◆ **What to produce**
Begin at the line below that has "buf.put((byte)((v >> 8) & 0xFF));" and stop after the line that has "slice.limit(end);". Please restate only those lines, word for word.

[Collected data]
(* ===== verification/GenJava.v ===== *)
(** * The Java generator ([compiler/codegen/java_generator.go])

    [GenerateJava] as the text it builds: one definition per part of the function, each
    piece a literal or a format of the source. *)
From S2P Require Import Prelude GoStrings Ast GoText Wire GenCommon.
Local Open Scope go_scope.

Definition getJavaType (t : TypeNode) : text :=
  match tn_Kind t with
  | TypeInt32 => "int"
  | TypeInt64 => "long"
  | TypeString => "String"
  | TypeBinary => "byte[]"
  | TypeBool => "boolean"
  | _ => "String"
  end.

Definition toCamelCaseLC (s : string) : string :=
  match toCamelCase s with
  | EmptyString => EmptyString
  | String c s' => String.append (ToLower (String c EmptyString)) s'
  end.

Definition java_helpers : text :=
  cat [
    "// Automatically generated by Helix RPC. DO NOT EDIT.\n";
    "package io.helixrpc.generated;\n\n";
    "import java.util.List;\n";
    "import java.util.NoSuchElementException;\n";
    "import java.nio.ByteBuffer;\n";
    "import java.nio.charset.StandardCharsets;\n";
    "import java.io.IOException;\n";
    "import java.util.concurrent.CompletableFuture;\n";
    "import java.util.concurrent.Flow;\n\n";
    "import com.google.protobuf.CodedInputStream;\n";
    "import com.google.protobuf.CodedOutputStream;\n";
    "import org.apache.thrift.TBase;\n";
    "import org.apache.thrift.TException;\n";
    "import org.apache.thrift.protocol.TField;\n";
    "import org.apache.thrift.protocol.TProtocol;\n";
    "import org.apache.thrift.protocol.TProtocolUtil;\n";
    "import org.apache.thrift.protocol.TStruct;\n";
    "import org.apache.thrift.protocol.TType;\n\n";
    "class HelixHelpers {
    public static long readVarint(ByteBuffer buf) {
        long v = 0;
        int shift = 0;
        while (true) {
            byte b = buf.get();
            v |= (long)(b & 0x7F) << shift;
            if ((b & 0x80) == 0) break;
            shift += 7;
        }
        return v;
    }

    public static void writeThriftVarint(ByteBuffer buf, long v) {
        while (true) {
            if ((v & ~0x7FL) == 0) {
                buf.put((byte)v);
                break;
            }
            buf.put((byte)((v & 0x7F) | 0x80));
            v >>>= 7;
        }
    }

    public static void writeThriftI16(ByteBuffer buf, int v) {
        buf.put((byte)((v >> 8) & 0xFF));
        buf.put((byte)(v & 0xFF));
    }

    public static ByteBuffer fastScanField(ByteBuffer buf, int targetField, int[] outWireType) {
        ByteBuffer dup = buf.duplicate();
        while (dup.hasRemaining()) {
            long tag = readVarint(dup);
            int fieldNum = (int)(tag >>> 3);
            int wireType = (int)(tag & 0x7);
            if (fieldNum == targetField) {
                outWireType[0] = wireType;
                if (wireType == 2) {
                    long len = readVarint(dup);
                    int start = dup.position();
                    dup.limit(start + (int)len);
                    return dup.slice();
                } else if (wireType == 0) {
                    int start = dup.position();
                    readVarint(dup);
                    int end = dup.position();
                    ByteBuffer slice = dup.duplicate();
                    slice.position(start);
                    slice.limit(end);
                    return slice.slice();
                }
                throw new RuntimeException(\qunsupported wireType: \q + wireType);
            }
            if (wireType == 0) {
                readVarint(dup);
            } else if (wireType == 2) {
                long len = readVarint(dup);
                dup.position(dup.position() + (int)len);
            } else {
                throw new RuntimeException(\qunknown wireType: \q + wireType);
            }
        }
        throw new NoSuchElementException(\qfield not found\q);
    }
}

"].

Definition java_fields (str : StructNode) : text :=
  cat [
    if sn_HasFallback str
      then sprintf "public class %s {\n" [GS (sn_Name str)]
      else sprintf "public class %s implements TBase<%s, %s._Fields> {\n" [GS (sn_Name str); GS (sn_Name str); GS (sn_Name str)];
    each (sn_Fields str) (fun f =>
      let javaType := getJavaType (fn_Type f) in
        sprintf "    public %s %s;\n" [GS javaType; GS (fn_Name f)])].

Definition java_fallback (str : StructNode) : text :=
  cat [
    "\n    public static ByteBuffer transpileProtobufToThriftCompact(ByteBuffer input, ByteBuffer output) {\n";
    "        throw new UnsupportedOperationException(\qTranspilation is unsupported for structs with complex fields.\q);\n";
    "    }\n\n";
    "    public static class Lazy {\n";
    sprintf "        private final %s decoded;\n" [GS (sn_Name str)];
    sprintf "        public Lazy(ByteBuffer raw) {\n            this.decoded = new %s();\n        }\n\n" [GS (sn_Name str)];
    each (sn_Fields str) (fun f =>
      let fNameTitle := toCamelCase (fn_Name f) in
        match tn_Kind (fn_Type f) with
          | TypeInt32 =>
              sprintf "        public int get%s() { return decoded.%s; }\n" [GS fNameTitle; GS (fn_Name f)]
          | TypeInt64 =>
              sprintf "        public long get%s() { return decoded.%s; }\n" [GS fNameTitle; GS (fn_Name f)]
          | TypeString =>
              sprintf "        public String get%s() { return decoded.%s; }\n" [GS fNameTitle; GS (fn_Name f)]
          | _ => ""
          end);
    "    }\n"].

Definition java_transpiler (str : StructNode) : text :=
  cat [
    "\n    public static ByteBuffer transpileProtobufToThriftCompact(ByteBuffer input, ByteBuffer output) {\n";
    "        ByteBuffer out = output.duplicate();\n";
    "        ByteBuffer in = input.duplicate();\n";
    "        int lastField = 0;\n";
    "        while (in.hasRemaining()) {\n";
    "            long tag = HelixHelpers.readVarint(in);\n";
    "            int fieldNum = (int)(tag >>> 3);\n";
    "            int wireType = (int)(tag & 0x7);\n";
    "            int delta = fieldNum - lastField;\n";
    "            switch (fieldNum) {\n";
    each (sn_Fields str) (fun f =>
      cat [
        sprintf "                case %d: {\n" [GD (fn_ID f)];
        match tn_Kind (fn_Type f) with
        | TypeInt64 =>
            cat [
              "                    long val = HelixHelpers.readVarint(in);\n";
              "                    if (delta > 0 && delta <= 15) { out.put((byte)((delta << 4) | 0x06)); }\n";
              sprintf "                    else { out.put((byte)0x06); HelixHelpers.writeThriftI16(out, %d); }\n" [GD (fn_ID f)];
              "                    HelixHelpers.writeThriftVarint(out, (val << 1) ^ (val >> 63));\n";
              "                    lastField = fieldNum;\n"]
        | TypeInt32 =>
            cat [
              "                    long val = HelixHelpers.readVarint(in);\n";
              "                    if (delta > 0 && delta <= 15) { out.put((byte)((delta << 4) | 0x05)); }\n";
              sprintf "                    else { out.put((byte)0x05); HelixHelpers.writeThriftI16(out, %d); }\n" [GD (fn_ID f)];
              "                    HelixHelpers.writeThriftVarint(out, (val << 1) ^ (val >> 31));\n";
              "                    lastField = fieldNum;\n"]
        | TypeString =>
            cat [
              "                    long len = HelixHelpers.readVarint(in);\n";
              "                    if (delta > 0 && delta <= 15) { out.put((byte)((delta << 4) | 0x08)); }\n";
              sprintf "                    else { out.put((byte)0x08); HelixHelpers.writeThriftI16(out, %d); }\n" [GD (fn_ID f)];
              "                    HelixHelpers.writeThriftVarint(out, len);\n";
              "                    byte[] sBytes = new byte[(int)len];\n                    in.get(sBytes);\n                    out.put(sBytes);\n";
              "                    lastField = fieldNum;\n"]
        | _ => ""
        end;
        "                    break;\n";
        "                }\n"]);
    "                default:\n";
    "                    if (wireType == 0) HelixHelpers.readVarint(in);\n";
    "                    else if (wireType == 2) { long len = HelixHelpers.readVarint(in);\n                    in.position(in.position() + (int)len); }\n";
    "                    break;\n";
    "            }\n";
    "        }\n";
    "        out.put((byte)0x00);\n";
    "        out.flip();\n";
    "        return out;\n";
    "    }\n\n"].

Definition java_field_enum (str : StructNode) : text :=
  cat [
    "\n    public enum _Fields implements org.apache.thrift.TFieldIdEnum {\n";
    each_i (sn_Fields str) (fun i f =>
      let comma := "," in
        let comma := if Z.of_nat i =? ((Z.of_nat (length (sn_Fields str))) - 1) then ";" else comma in
          sprintf "        %s((short)%d, \q%s\q)%s\n" [GS (ToUpper (fn_Name f)); GD (fn_ID f); GS (fn_Name f); GS comma]);
    if (Z.of_nat (length (sn_Fields str))) =? 0
      then "        ;\n"
      else "";
    "\n        private final short _thriftId;\n";
    "        private final String _fieldName;\n";
    "        _Fields(short thriftId, String fieldName) {\n";
    "            _thriftId = thriftId;\n";
    "            _fieldName = fieldName;\n";
    "        }\n";
    "        public short getThriftFieldId() { return _thriftId; }\n";
    "        public String getFieldName() { return _fieldName; }\n";
    "    }\n\n"].

Definition java_read (str : StructNode) : text :=
  cat [
    sprintf "    public void read(TProtocol iprot) throws TException {\n" [];
    "        iprot.readStructBegin();\n";
    "        while (true) {\n";
    "            TField field = iprot.readFieldBegin();\n";
    "            if (field.type == TType.STOP) { break; }\n";
    "            switch (field.id) {\n";
    each (sn_Fields str) (fun f =>
      cat [
        sprintf "                case %d: // %s\n" [GD (fn_ID f); GS (fn_Name f)];
        match tn_Kind (fn_Type f) with
        | TypeInt32 =>
            cat [
              "                    if (field.type == TType.I32) {\n";
              sprintf "                        this.%s = iprot.readI32();\n" [GS (fn_Name f)];
              "                    } else { TProtocolUtil.skip(iprot, field.type); }\n"]
        | TypeInt64 =>
            cat [
              "                    if (field.type == TType.I64) {\n";
              sprintf "                        this.%s = iprot.readI64();\n" [GS (fn_Name f)];
              "                    } else { TProtocolUtil.skip(iprot, field.type); }\n"]
        | TypeString =>
            cat [
              "                    if (field.type == TType.STRING) {\n";
              sprintf "                        this.%s = iprot.readString();\n" [GS (fn_Name f)];
              "                    } else { TProtocolUtil.skip(iprot, field.type); }\n"]
        | _ => ""
        end;
        "                    break;\n"]);
    "                default:\n";
    "                    TProtocolUtil.skip(iprot, field.type);\n";
    "            }\n";
    "            iprot.readFieldEnd();\n";
    "        }\n";
    "        iprot.readStructEnd();\n";
    "    }\n\n"].

Definition java_write (str : StructNode) : text :=
  cat [
    sprintf "    public void write(TProtocol oprot) throws TException {\n" [];
    sprintf "        oprot.writeStructBegin(new TStruct(\q%s\q));\n" [GS (sn_Name str)];
    each (sn_Fields str) (fun f =>
      let thriftType := "TType.STRING" in
        let thriftType := if bool_decide (tn_Kind (fn_Type f) = TypeInt32) then "TType.I32" else if bool_decide (tn_Kind (fn_Type f) = TypeInt64) then "TType.I64" else thriftType in
          cat [
            sprintf "        oprot.writeFieldBegin(new TField(\q%s\q, %s, (short)%d));\n" [GS (fn_Name f); GS thriftType; GD (fn_ID f)];
            match tn_Kind (fn_Type f) with
            | TypeInt32 =>
                sprintf "        oprot.writeI32(this.%s);\n" [GS (fn_Name f)]
            | TypeInt64 =>
                sprintf "        oprot.writeI64(this.%s);\n" [GS (fn_Name f)]
            | TypeString =>
                sprintf "        if (this.%s != null) oprot.writeString(this.%s);\n" [GS (fn_Name f); GS (fn_Name f)]
            | _ => ""
            end;
            "        oprot.writeFieldEnd();\n"]);
    "        oprot.writeFieldStop();\n";
    "        oprot.writeStructEnd();\n";
    "    }\n\n"].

◆ **Finished task**
        buf.put((byte)((v >> 8) & 0xFF));
        buf.put((byte)(v & 0xFF));
    }

    public static ByteBuffer fastScanField(ByteBuffer buf, int targetField, int[] outWireType) {
        ByteBuffer dup = buf.duplicate();
        while (dup.hasRemaining()) {
            long tag = readVarint(dup);
            int fieldNum = (int)(tag >>> 3);
            int wireType = (int)(tag & 0x7);
            if (fieldNum == targetField) {
                outWireType[0] = wireType;
                if (wireType == 2) {
                    long len = readVarint(dup);
                    int start = dup.position();
                    dup.limit(start + (int)len);
                    return dup.slice();
                } else if (wireType == 0) {
                    int start = dup.position();
                    readVarint(dup);
                    int end = dup.position();
                    ByteBuffer slice = dup.duplicate();
                    slice.position(start);
                    slice.limit(end);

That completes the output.